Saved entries
[Start of Attachment]

(* ===== verification/PoolRun.v ===== *)
(** * PoolRun: how the list operations of a pool run

    For each operation on the linked lists of a pool: it does not fault when its nodes
    are in mapped chunks, and what it changes. *)

From stdpp Require Import prelude gmap.
From S2P Require Import Prelude Memory SizeClass Freelist Heap Dll Pool PoolInv PoolFrame.
Local Open Scope Z_scope.

Section run.
Context {F : FlOps} {B : Type} {CS : ChunkSource B}.
Implicit Types s : pstate B.

(** ** Single accesses *)
Lemma run_get_slab s d : mapped (p_heap s) d → get_slab d s = Ok (slab_at (p_heap s) d, s).
Proof. intros [v Hv]. unfold get_slab. by rewrite Hv. Qed.

Lemma run_upd_slab s d f :
  mapped (p_heap s) d → upd_slab d f s = Ok (tt, set_heap (heap_set_slab d (f (slab_at (p_heap s) d)) (p_heap s)) s).
Proof. intros [v Hv]. unfold upd_slab. by rewrite Hv. Qed.

Lemma run_fl_get s x : mapped (p_heap s) x → fl_get x s = Ok (btm_fl_get (h_mem (p_heap s)) x, s).
Proof. intros [v Hv]. unfold fl_get. by rewrite Hv. Qed.

Lemma run_fl_set s x n :
  mapped (p_heap s) x →
  fl_set x n s = Ok (tt, set_heap (heap_set_mem (btm_fl_set (h_mem (p_heap s)) x n) (p_heap s)) s).
Proof. intros [v Hv]. unfold fl_set. by rewrite Hv. Qed.

Lemma run_get_pool s r pl : p_pools s !! r = Some pl → get_pool r s = Ok (pl, s).
Proof. intros H. unfold get_pool. by rewrite H. Qed.

Lemma run_upd_pool s r pl f : p_pools s !! r = Some pl → upd_pool r f s = Ok (tt, set_pool r (f pl) s).
Proof. intros H. unfold upd_pool. by rewrite H. Qed.

Lemma run_get_chunk s c : has_chunk (p_heap s) c → get_chunk c s = Ok (chunk_at (p_heap s) c, s).
Proof. intros [v Hv]. unfold get_chunk, chunk_at. by rewrite Hv. Qed.

Lemma run_upd_chunk s c f :
  has_chunk (p_heap s) c → upd_chunk c f s = Ok (tt, set_heap (heap_set_chunk c (f (chunk_at (p_heap s) c)) (p_heap s)) s).
Proof. intros [v Hv]. unfold upd_chunk, chunk_at. by rewrite Hv. Qed.

Lemma has_chunk_set_eq h c v : has_chunk (heap_set_chunk c v h) c.
Proof. unfold has_chunk. cbn. rewrite lookup_insert_eq. by eexists. Qed.
Lemma has_chunk_set h c v x : has_chunk h x → has_chunk (heap_set_chunk c v h) x.
Proof.
  unfold has_chunk. cbn. intros Hx. destruct (decide (c = x)) as [<-|]; [rewrite lookup_insert_eq; by eexists|].
  by rewrite lookup_insert_ne.
Qed.

Lemma mapped_set_slab h d v x : mapped (heap_set_slab d v h) x ↔ mapped h x.
Proof. done. Qed.
Lemma mapped_set_mem h m x : mapped (heap_set_mem m h) x ↔ mapped h x.
Proof. done. Qed.

End run.

(** Run one access of a composed operation; the side conditions are the mappings. *)
Ltac pcbn :=
  cbn [p_heap p_pools p_epoch p_src set_heap set_pool] in *.
Ltac hcbn := pcbn; cbn [h_mem h_chunks h_slabs heap_set_mem heap_set_slab heap_set_chunk] in *.
Ltac cside := first [eassumption | apply has_chunk_set_eq | apply has_chunk_set; cside].
Ltac pside := first [eassumption | (unfold mapped in *; pcbn; eassumption) | (pcbn; rewrite ?lookup_insert_eq; done)].
Ltac pstep :=
  first
    [ erewrite run_bind by (apply run_get_slab; pside)
    | erewrite run_bind by (apply run_upd_slab; pside)
    | erewrite run_bind by (apply run_get_pool; pside)
    | erewrite run_bind by (apply run_upd_pool; pside)
    | erewrite run_bind by (apply run_get_chunk; cside)
    | erewrite run_bind by (apply run_upd_chunk; cside)
    | erewrite run_bind by (apply run_fl_get; pside)
    | erewrite run_bind by (apply run_fl_set; pside)
    | erewrite run_bind by (apply run_ret)
    | erewrite run_bind by (apply run_gets) ]; pcbn.

(** The descriptor at any address after a few writes. *)
Ltac slab_cases :=
  intros y; rewrite !slab_at_set; gcases; subst; first [done | tauto | congruence].

Section lists.
Context {F : FlOps} {B : Type} {CS : ChunkSource B}.
Implicit Types s : pstate B.

(** ** The partial list *)
Lemma partial_push_run s r pl d :
  p_pools s !! r = Some pl → mapped (p_heap s) d → (partial pl ≠ 0 → mapped (p_heap s) (partial pl)) → partial pl ≠ d →
  ∃ h', partial_push r d s = Ok (tt, mk_pstate h' (<[r := pool_set_partial d pl]> (p_pools s)) (p_epoch s) (p_src s)) ∧
    h_mem h' = h_mem (p_heap s) ∧ h_chunks h' = h_chunks (p_heap s) ∧
    ∀ y, slab_at h' y =
      if decide (y = d) then slab_set_in_partial true (slab_set_next (partial pl) (slab_set_prev 0 (slab_at (p_heap s) d)))
      else if decide (y = partial pl ∧ partial pl ≠ 0) then slab_set_prev d (slab_at (p_heap s) y)
      else slab_at (p_heap s) y.
Proof.
  intros Hp Hd Hn Hne. unfold partial_push. pstep. pstep. pstep.
  destruct (Z.eqb_spec (partial pl) 0) as [E|E].
  - pstep. pstep. rewrite run_upd_slab by pside. eexists. split; [reflexivity|]. pcbn. split_and!; [done..|].
    slab_cases.
  - specialize (Hn E). pstep. pstep. rewrite run_upd_slab by pside. eexists. split; [reflexivity|]. pcbn. split_and!; [done..|].
    slab_cases.
Qed.

(** The neighbours of [d] and [d] itself are distinct nodes. *)
Definition unlinkable (h : heap) (d prev next : Z) : Prop :=
  (prev ≠ 0 → mapped h prev) ∧ (next ≠ 0 → mapped h next) ∧ prev ≠ d ∧ next ≠ d ∧ (prev = next → prev = 0).

Lemma partial_remove_run s r pl d :
  p_pools s !! r = Some pl → mapped (p_heap s) d →
  let v := slab_at (p_heap s) d in
  unlinkable (p_heap s) d (s_prev v) (s_next v) →
  ∃ h', partial_remove r d s =
      Ok (tt, mk_pstate h' (<[r := if decide (s_prev v = 0) then pool_set_partial (s_next v) pl else pl]> (p_pools s))
              (p_epoch s) (p_src s)) ∧
    h_mem h' = h_mem (p_heap s) ∧ h_chunks h' = h_chunks (p_heap s) ∧
    ∀ y, slab_at h' y =
      if decide (y = d) then slab_set_in_partial false (slab_set_next 0 (slab_set_prev 0 v))
      else if decide (y = s_prev v ∧ s_prev v ≠ 0) then slab_set_next (s_next v) (slab_at (p_heap s) y)
      else if decide (y = s_next v ∧ s_next v ≠ 0) then slab_set_prev (s_prev v) (slab_at (p_heap s) y)
      else slab_at (p_heap s) y.
Proof.
  intros Hp Hd v (Hpm & Hnm & Hpd & Hnd & Hpn). assert (Hv : slab_at (p_heap s) d = v) by done. clearbody v.
  unfold partial_remove. pstep. rewrite Hv.
  destruct (Z.eqb_spec (s_prev v) 0) as [E|E]; [rewrite decide_True by done|rewrite decide_False by done].
  - pstep. pstep. rewrite Hv. destruct (Z.eqb_spec (s_next v) 0) as [E'|E'].
    + pstep. pstep. pstep. rewrite run_upd_slab by pside. eexists. split; [reflexivity|]. pcbn. split_and!; [done..|].
      slab_cases.
    + specialize (Hnm E'). pstep. pstep. pstep. rewrite run_upd_slab by pside.
      eexists. split; [reflexivity|]. pcbn. split_and!; [done..|].
      slab_cases.
  - specialize (Hpm E). pstep. pstep. rewrite !slab_at_set, (decide_False (P := d = _)) by done. rewrite Hv.
    rewrite (insert_id (p_pools s)) by done.
    destruct (Z.eqb_spec (s_next v) 0) as [E'|E'].
    + pstep. pstep. pstep. rewrite run_upd_slab by pside. eexists. split; [by destruct s|]. pcbn. split_and!; [done..|].
      slab_cases.
    + specialize (Hnm E'). pstep. pstep. pstep. rewrite run_upd_slab by pside. eexists. split; [by destruct s|]. pcbn.
      split_and!; [done..|].
      assert (s_prev v ≠ s_next v) by tauto. slab_cases.
Qed.

End lists.
Lemma empty_slab s pl a X d :
  pst E r s pl a X → d ∈ a_empty a → d ∉ X →
  ∃ l, a_free a !! d = Some l ∧ slab_wf r (p_heap s) a d l ∧ (∀ p, p ∈ slab_slots r d → p ∈ l) ∧ 0 < d ∧ mapped (p_heap s) d.
Proof.
  intros S Hd HX. pose proof (ps_inv _ _ _ _ _ _ S) as I. destruct (pi_member _ _ _ _ _ I) as [M1 M2 M3 M4 M5 M6 M7].
  destruct (M2 d) as [l Hl]; [in_list|]. pose proof (pi_slab _ _ _ _ _ I d l Hl) as W. exists l. split_and!; try done.
  - apply full_slab; [apply S|apply W|apply W|by apply (M6 d l Hl)].
  - by apply (inv_slab_pos r (ps_ref _ _ _ _ _ _ S) I d l).
  - by apply (inv_mapped r I d l).
Qed.

(** What is known of the slab [d] a recycle or a carve hands to [slab_format]. *)
Definition popped (s s' : pstate B) (a a' : apool) (d : Z) : Prop :=
  d ≠ 0 ∧ blank_slab (p_heap s') a' d ∧ (∀ p, outstanding_slot r a' p ↔ outstanding_slot r a p).

Lemma slab_recycle_spec s pl a :
  pst E r s pl a [] →
  (a_empty a = [] ∧ slab_recycle r s = Ok (0, s)) ∨
  ∃ d s' pl' a', slab_recycle r s = Ok (d, s') ∧ pst E r s' pl' a' [] ∧ pframe E r (λ _, True) s s' ∧
    popped s s' a a' d ∧ a_partial a' = a_partial a.
Proof.
  intros S. pose proof (ps_inv _ _ _ _ _ _ S) as I. pose proof (pi_lists _ _ _ _ _ I) as [L1 L2 L3 L4 L5 L6 L7].
  pose proof (ps_pool _ _ _ _ _ _ S) as Hp. pose proof (mb_warm _ _ _ _ (pi_member _ _ _ _ _ I)) as Hw2.
  destruct (a_warm a) as [|d warm] eqn:Ew; [destruct (a_cold a) as [|d cold] eqn:Ec|].
  - left. split; [by unfold a_empty; rewrite Ew, Ec|]. unfold slab_recycle. pstep. by rewrite L3, L6.
  - right. destruct (empty_slab s pl a [] d S) as (l & Hl & W & Hf & Hpos & Hmap).
    { unfold a_empty. rewrite Ew, Ec. by left. } { apply not_elem_of_nil. }
    destruct L7 as [L7a L7b]. set (pl' := pool_set_cold (hd0 cold) pl).
    assert (I' : pool_inv r (p_heap s) pl' (a_pop d [] cold a) []).
    { apply (inv_pop (p_heap s) _ pl); [done|apply linkstep_refl|done|..]; acbn; rewrite ?Ew, ?Ec; try done; [apply not_elem_of_nil|set_solver]. }
    destruct (pst_step (g := g) E r s pl a [] _ pl' (a_pop d [] cold a) [] (λ _, True) S eq_refl (touches_refl _ _) I' ltac:(done) _ eq_refl) as [S' F'].
    eexists d, _, pl', _. split_and!; [|exact S'|exact F'| |done].
    + unfold slab_recycle. pstep. rewrite L3, L6. simpl. rewrite (proj2 (Z.eqb_neq d 0)) by lia. simpl.
      pstep. pstep. by rewrite L7a.
    + split_and!; [lia| |].
      * split; acbn; [apply lookup_delete_eq|apply W..].
      * unfold a_pop. intros p. rewrite <-(outstanding_delete a d); [done|]. intros l' Hl'. by simplify_eq.
  - right. destruct (empty_slab s pl a [] d S) as (l & Hl & W & Hf & Hpos & Hmap).
    { unfold a_empty. rewrite Ew. by left. } { apply not_elem_of_nil. }
    destruct L4 as [L4a L4b]. set (pl' := pool_set_warm (hd0 warm) (u32 (warm_count pl - 1)) pl).
    assert (I' : pool_inv r (p_heap s) pl' (a_pop d warm (a_cold a) a) []).
    { apply (inv_pop (p_heap s) _ pl); [done|apply linkstep_refl|done|..]; acbn; rewrite ?Ew; try done; [apply not_elem_of_nil|set_solver|simpl in *; lia|].
      unfold a_pop. split; acbn; try done. simpl. rewrite L5. simpl in *. rewrite u32_small by lia. lia. }
    destruct (pst_step (g := g) E r s pl a [] _ pl' (a_pop d warm (a_cold a) a) [] (λ _, True) S eq_refl (touches_refl _ _) I' ltac:(done) _ eq_refl) as [S' F'].
    eexists d, _, pl', _. split_and!; [|exact S'|exact F'| |done].
    + unfold slab_recycle. pstep. rewrite L3. simpl. rewrite (proj2 (Z.eqb_neq d 0)) by lia. simpl.
      pstep. pstep. by rewrite L4a.
    + split_and!; [lia| |].
      * split; acbn; [apply lookup_delete_eq|apply W..].
      * unfold a_pop. intros p. rewrite <-(outstanding_delete a d); [done|]. intros l' Hl'. by simplify_eq.
Qed.

(** ** Formatting *)
Lemma format_loop_run (data slot : Z) (L : list Z) (i : nat) s :
  (∀ j, (j < i)%nat → L !! j = Some (data + Z.of_nat j * slot)) → (∀ x, x ∈ L → mapped (p_heap s) x) →
  slots_ok L → flist (h_mem (p_heap s)) (drop i L) →
  ∃ m', format_loop data slot i (hd0 (drop i L)) s = Ok (hd0 L, set_heap (heap_set_mem m' (p_heap s)) s) ∧ flist m' L ∧
    ∀ x, (∀ p, p ∈ L → x < p ∨ p + 8 ≤ x) → byte_at m' x = byte_at (h_mem (p_heap s)) x.
Proof.
  revert s. induction i as [|i IH]; intros s HL Hm Hok Hf; simpl.
  - exists (h_mem (p_heap s)). rewrite drop_0 in *. split_and!; [|done..]. by destruct s as [[] ? ? ?].
  - assert (Hi : L !! i = Some (data + Z.of_nat i * slot)) by (apply HL; lia).
    assert (Hdrop : drop i L = (data + Z.of_nat i * slot) :: drop (S i) L) by (by apply drop_S).
    set (p := data + Z.of_nat i * slot) in *.
    assert (HpL : p ∈ L) by (by eapply list_elem_of_lookup_2).
    assert (Hok' : slots_ok (p :: drop (S i) L)).
    { rewrite <-Hdrop. destruct Hok as (Hnd & Hok). apply (slots_ok_sub L); [by apply sublist_NoDup with L, sublist_drop| |by split].
      intros x Hx. eapply elem_of_submseteq; [exact Hx|]. apply submseteq_drop. }
    destruct (slots_ok_head _ _ Hok') as (Hp0 & Hpa & _ & Hap).
    erewrite run_bind by (apply run_fl_set; apply Hm, HpL).
    edestruct (IH (set_heap (heap_set_mem (btm_fl_set (h_mem (p_heap s)) p (hd0 (drop (S i) L))) (p_heap s)) s)) as (m' & Hrun & Hfl & Hb).
    + intros j Hj. apply HL. lia.
    + done.
    + done.
    + rewrite Hdrop. pcbn. apply flist_push; [done..| |done|done]. by apply slots_ok_tail with p.
    + exists m'. rewrite Hdrop in Hrun. simpl in Hrun. split_and!; [exact Hrun|done|].
      intros x Hx. rewrite Hb by done. pcbn. apply fl_set_outside. by apply Hx.
Qed.

(** The descriptor after formatting. *)
Definition formatted (e d : Z) : btm_slab :=
  mk_slab (hd0 (slab_slots r d)) 0 0 ns ns r.2 np r.1 (page_of d) false false false false e.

[End of Attachment]

Your answer should be the lines above from the one containing "Lemma run_fl_get s" through the one containing "Proof. intros H. unfold upd_pool.", copied exactly and with both ends kept.

Lemma run_fl_get s x : mapped (p_heap s) x → fl_get x s = Ok (btm_fl_get (h_mem (p_heap s)) x, s).
Proof. intros [v Hv]. unfold fl_get. by rewrite Hv. Qed.

Lemma run_fl_set s x n :
  mapped (p_heap s) x →
  fl_set x n s = Ok (tt, set_heap (heap_set_mem (btm_fl_set (h_mem (p_heap s)) x n) (p_heap s)) s).
Proof. intros [v Hv]. unfold fl_set. by rewrite Hv. Qed.

Lemma run_get_pool s r pl : p_pools s !! r = Some pl → get_pool r s = Ok (pl, s).
Proof. intros H. unfold get_pool. by rewrite H. Qed.

Lemma run_upd_pool s r pl f : p_pools s !! r = Some pl → upd_pool r f s = Ok (tt, set_pool r (f pl) s).
Proof. intros H. unfold upd_pool. by rewrite H. Qed.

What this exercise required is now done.